Entries shown START

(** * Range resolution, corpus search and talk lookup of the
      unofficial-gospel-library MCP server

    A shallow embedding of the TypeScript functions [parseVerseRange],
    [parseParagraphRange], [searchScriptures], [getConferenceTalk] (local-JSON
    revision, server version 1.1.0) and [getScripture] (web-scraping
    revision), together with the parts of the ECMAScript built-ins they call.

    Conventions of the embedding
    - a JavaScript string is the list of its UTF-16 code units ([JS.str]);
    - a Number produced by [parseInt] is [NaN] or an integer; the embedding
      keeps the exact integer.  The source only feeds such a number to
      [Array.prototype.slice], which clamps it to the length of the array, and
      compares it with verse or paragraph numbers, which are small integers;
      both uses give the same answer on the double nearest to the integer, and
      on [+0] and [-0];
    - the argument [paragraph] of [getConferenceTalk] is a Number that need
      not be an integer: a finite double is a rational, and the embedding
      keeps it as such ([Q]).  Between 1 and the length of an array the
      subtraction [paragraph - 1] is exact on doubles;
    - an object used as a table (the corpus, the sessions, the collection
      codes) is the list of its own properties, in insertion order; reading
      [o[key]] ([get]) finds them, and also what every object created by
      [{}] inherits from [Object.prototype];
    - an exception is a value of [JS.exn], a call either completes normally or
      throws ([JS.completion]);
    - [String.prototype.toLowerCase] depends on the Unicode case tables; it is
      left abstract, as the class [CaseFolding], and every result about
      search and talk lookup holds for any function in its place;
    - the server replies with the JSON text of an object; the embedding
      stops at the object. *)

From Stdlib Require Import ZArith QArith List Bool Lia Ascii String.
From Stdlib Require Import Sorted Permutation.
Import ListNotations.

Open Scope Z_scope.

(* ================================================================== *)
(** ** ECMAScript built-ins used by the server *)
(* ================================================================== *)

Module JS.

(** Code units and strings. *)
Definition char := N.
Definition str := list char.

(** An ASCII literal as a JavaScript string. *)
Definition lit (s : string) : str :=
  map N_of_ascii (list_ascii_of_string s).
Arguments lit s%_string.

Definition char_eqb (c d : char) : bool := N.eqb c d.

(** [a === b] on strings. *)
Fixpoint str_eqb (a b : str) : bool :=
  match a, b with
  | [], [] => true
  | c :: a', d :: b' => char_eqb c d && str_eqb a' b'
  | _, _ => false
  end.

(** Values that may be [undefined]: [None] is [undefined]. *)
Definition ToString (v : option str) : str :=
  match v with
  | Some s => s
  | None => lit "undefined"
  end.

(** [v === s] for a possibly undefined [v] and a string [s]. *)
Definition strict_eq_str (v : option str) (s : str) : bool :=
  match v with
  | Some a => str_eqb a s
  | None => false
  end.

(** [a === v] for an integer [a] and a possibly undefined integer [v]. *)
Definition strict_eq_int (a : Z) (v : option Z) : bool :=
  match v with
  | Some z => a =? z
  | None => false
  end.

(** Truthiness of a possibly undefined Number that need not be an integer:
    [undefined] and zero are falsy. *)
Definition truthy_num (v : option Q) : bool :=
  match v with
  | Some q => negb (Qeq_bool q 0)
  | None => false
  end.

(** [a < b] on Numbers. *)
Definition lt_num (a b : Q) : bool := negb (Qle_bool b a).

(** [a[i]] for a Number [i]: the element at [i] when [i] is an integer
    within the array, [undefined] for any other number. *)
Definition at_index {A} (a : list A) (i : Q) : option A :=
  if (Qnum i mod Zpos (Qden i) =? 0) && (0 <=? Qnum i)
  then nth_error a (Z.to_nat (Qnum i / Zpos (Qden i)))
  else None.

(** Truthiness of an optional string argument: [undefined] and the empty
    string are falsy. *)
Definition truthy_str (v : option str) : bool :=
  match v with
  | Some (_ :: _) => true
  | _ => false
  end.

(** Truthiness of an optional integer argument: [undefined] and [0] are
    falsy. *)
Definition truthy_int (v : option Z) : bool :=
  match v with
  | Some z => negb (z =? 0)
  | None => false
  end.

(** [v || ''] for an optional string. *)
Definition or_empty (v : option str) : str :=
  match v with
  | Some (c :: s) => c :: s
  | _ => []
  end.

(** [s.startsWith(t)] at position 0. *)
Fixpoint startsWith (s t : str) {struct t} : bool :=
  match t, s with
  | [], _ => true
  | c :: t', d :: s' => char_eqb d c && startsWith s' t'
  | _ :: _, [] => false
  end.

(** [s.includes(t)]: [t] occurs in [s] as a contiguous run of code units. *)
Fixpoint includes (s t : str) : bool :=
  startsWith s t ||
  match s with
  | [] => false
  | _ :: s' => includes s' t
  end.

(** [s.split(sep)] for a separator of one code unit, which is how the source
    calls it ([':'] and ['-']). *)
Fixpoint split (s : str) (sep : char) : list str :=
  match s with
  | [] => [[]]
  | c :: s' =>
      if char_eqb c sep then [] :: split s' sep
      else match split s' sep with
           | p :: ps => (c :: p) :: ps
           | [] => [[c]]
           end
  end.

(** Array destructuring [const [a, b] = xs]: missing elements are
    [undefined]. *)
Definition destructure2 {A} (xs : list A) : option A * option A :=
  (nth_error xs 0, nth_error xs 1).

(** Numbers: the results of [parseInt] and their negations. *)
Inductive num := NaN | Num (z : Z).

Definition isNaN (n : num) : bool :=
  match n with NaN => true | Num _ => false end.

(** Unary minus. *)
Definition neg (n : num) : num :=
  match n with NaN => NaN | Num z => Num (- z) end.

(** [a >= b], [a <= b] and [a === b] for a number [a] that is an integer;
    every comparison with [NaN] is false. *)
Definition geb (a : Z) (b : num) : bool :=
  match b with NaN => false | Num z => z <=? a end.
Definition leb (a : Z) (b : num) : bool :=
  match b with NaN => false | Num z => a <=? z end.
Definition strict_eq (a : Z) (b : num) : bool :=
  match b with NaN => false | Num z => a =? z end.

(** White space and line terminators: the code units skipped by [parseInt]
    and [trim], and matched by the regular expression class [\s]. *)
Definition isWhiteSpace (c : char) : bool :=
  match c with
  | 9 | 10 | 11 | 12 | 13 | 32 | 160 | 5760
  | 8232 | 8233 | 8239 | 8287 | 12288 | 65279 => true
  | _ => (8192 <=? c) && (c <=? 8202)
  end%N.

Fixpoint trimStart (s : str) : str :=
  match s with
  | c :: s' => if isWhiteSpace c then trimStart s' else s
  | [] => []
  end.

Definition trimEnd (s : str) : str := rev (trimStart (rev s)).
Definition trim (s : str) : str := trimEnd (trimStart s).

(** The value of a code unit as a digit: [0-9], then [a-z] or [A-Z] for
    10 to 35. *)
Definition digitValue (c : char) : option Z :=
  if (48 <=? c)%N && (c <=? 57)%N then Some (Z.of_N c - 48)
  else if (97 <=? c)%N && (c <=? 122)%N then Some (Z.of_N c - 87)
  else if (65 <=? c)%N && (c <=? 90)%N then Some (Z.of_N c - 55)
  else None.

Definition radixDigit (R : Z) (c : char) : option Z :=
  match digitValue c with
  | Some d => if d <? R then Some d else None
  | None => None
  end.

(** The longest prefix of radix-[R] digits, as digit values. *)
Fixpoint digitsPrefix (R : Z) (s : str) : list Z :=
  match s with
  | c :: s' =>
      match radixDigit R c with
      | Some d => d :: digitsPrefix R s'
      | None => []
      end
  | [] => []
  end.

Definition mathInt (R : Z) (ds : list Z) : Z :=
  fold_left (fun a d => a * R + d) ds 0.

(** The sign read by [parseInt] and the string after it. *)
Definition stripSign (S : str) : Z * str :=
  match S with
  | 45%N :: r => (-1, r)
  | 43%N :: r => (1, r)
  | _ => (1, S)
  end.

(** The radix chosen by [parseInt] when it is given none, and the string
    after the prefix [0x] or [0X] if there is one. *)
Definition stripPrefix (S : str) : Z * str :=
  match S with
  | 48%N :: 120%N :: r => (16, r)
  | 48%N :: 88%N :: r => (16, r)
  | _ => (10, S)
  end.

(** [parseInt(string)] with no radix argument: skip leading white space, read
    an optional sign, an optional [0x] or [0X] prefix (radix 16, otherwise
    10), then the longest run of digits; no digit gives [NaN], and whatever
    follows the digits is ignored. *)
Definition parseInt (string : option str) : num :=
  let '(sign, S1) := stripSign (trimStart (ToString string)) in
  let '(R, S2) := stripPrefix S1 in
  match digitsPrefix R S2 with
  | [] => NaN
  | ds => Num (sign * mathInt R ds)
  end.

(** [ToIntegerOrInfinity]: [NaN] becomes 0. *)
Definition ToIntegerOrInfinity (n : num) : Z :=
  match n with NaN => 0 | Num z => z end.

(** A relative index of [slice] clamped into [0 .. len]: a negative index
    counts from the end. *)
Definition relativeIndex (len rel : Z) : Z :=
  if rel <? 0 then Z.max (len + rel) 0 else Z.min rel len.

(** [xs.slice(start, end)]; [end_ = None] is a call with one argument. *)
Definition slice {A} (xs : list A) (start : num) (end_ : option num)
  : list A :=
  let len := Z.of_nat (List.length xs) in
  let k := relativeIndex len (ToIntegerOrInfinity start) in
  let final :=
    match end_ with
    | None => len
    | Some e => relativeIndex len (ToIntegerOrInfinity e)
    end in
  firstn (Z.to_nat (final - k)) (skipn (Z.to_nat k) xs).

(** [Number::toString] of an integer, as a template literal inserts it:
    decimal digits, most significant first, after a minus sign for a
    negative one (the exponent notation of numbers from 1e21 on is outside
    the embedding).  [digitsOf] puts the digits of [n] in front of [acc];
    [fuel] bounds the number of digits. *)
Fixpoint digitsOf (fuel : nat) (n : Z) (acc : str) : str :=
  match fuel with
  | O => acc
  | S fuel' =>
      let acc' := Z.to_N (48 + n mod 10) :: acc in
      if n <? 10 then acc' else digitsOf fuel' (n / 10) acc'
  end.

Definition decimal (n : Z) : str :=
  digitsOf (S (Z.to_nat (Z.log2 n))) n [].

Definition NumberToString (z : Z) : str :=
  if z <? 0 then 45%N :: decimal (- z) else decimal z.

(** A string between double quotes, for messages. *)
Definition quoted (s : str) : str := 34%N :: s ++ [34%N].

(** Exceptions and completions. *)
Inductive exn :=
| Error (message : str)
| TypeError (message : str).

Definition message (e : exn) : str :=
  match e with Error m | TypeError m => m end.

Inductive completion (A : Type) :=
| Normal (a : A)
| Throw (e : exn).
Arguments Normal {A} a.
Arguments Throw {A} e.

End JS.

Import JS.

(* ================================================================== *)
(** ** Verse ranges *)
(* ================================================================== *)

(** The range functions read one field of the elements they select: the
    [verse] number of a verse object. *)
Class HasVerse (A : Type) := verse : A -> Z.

Entries shown END

Going back over the entries above, copy word for word every line from the one that has "(c <=? 8202)" on through the one that has "Definition digitValue (c".

## Finished task
  | _ => (8192 <=? c) && (c <=? 8202)
  end%N.

Fixpoint trimStart (s : str) : str :=
  match s with
  | c :: s' => if isWhiteSpace c then trimStart s' else s
  | [] => []
  end.

Definition trimEnd (s : str) : str := rev (trimStart (rev s)).
Definition trim (s : str) : str := trimEnd (trimStart s).

(** The value of a code unit as a digit: [0-9], then [a-z] or [A-Z] for
    10 to 35. *)
Definition digitValue (c : char) : option Z :=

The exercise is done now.